## Aim of the exercise
The lines to repeat are those below from the one containing "[rewrite (proj1 (lower_ascii" down to the one containing "rewrite (map_ext_in _", both included; reproduce them exactly and nothing else.

## Listed records
•••••
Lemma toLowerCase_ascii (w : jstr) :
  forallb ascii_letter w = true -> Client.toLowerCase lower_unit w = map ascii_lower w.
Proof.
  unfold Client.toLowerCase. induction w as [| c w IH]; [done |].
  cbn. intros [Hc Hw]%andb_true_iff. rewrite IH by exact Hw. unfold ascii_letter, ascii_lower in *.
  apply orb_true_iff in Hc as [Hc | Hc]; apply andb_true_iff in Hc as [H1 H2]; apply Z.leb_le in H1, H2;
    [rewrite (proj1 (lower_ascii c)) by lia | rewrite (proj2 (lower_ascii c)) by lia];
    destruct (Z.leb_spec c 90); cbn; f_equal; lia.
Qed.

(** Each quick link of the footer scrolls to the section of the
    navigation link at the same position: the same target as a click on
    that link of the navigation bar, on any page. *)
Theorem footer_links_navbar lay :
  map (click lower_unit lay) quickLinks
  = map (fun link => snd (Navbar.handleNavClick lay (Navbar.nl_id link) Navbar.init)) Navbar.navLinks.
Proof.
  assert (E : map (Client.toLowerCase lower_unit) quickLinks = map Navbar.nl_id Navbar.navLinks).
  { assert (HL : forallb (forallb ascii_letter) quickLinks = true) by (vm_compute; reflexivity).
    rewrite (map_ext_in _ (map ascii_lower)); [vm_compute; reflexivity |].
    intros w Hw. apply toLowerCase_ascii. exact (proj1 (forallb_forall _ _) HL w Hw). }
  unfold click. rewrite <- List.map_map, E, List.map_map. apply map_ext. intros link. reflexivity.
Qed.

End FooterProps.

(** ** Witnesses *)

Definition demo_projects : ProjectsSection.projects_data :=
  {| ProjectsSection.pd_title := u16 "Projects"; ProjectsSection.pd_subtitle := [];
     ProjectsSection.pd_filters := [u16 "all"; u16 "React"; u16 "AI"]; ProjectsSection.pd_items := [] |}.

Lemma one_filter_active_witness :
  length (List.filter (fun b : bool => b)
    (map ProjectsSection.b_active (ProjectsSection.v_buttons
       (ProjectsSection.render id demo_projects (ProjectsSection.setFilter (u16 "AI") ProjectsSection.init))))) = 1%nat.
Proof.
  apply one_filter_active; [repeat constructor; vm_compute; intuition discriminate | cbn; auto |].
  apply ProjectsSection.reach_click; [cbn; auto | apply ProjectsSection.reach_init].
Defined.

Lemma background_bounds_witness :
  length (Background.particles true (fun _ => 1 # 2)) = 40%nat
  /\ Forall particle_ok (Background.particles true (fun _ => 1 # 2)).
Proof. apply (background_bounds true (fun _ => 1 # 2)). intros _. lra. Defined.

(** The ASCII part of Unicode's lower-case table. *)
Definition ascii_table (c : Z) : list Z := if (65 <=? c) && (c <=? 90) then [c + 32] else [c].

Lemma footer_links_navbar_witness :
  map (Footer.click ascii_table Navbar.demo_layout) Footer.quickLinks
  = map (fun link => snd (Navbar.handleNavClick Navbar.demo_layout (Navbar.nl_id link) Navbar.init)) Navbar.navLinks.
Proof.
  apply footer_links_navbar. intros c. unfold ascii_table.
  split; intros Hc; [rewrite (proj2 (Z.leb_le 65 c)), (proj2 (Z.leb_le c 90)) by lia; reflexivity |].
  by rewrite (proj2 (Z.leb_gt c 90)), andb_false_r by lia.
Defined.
•••••
## Written answer
    [rewrite (proj1 (lower_ascii c)) by lia | rewrite (proj2 (lower_ascii c)) by lia];
    destruct (Z.leb_spec c 90); cbn; f_equal; lia.
Qed.

(** Each quick link of the footer scrolls to the section of the
    navigation link at the same position: the same target as a click on
    that link of the navigation bar, on any page. *)
Theorem footer_links_navbar lay :
  map (click lower_unit lay) quickLinks
  = map (fun link => snd (Navbar.handleNavClick lay (Navbar.nl_id link) Navbar.init)) Navbar.navLinks.
Proof.
  assert (E : map (Client.toLowerCase lower_unit) quickLinks = map Navbar.nl_id Navbar.navLinks).
  { assert (HL : forallb (forallb ascii_letter) quickLinks = true) by (vm_compute; reflexivity).
    rewrite (map_ext_in _ (map ascii_lower)); [vm_compute; reflexivity |].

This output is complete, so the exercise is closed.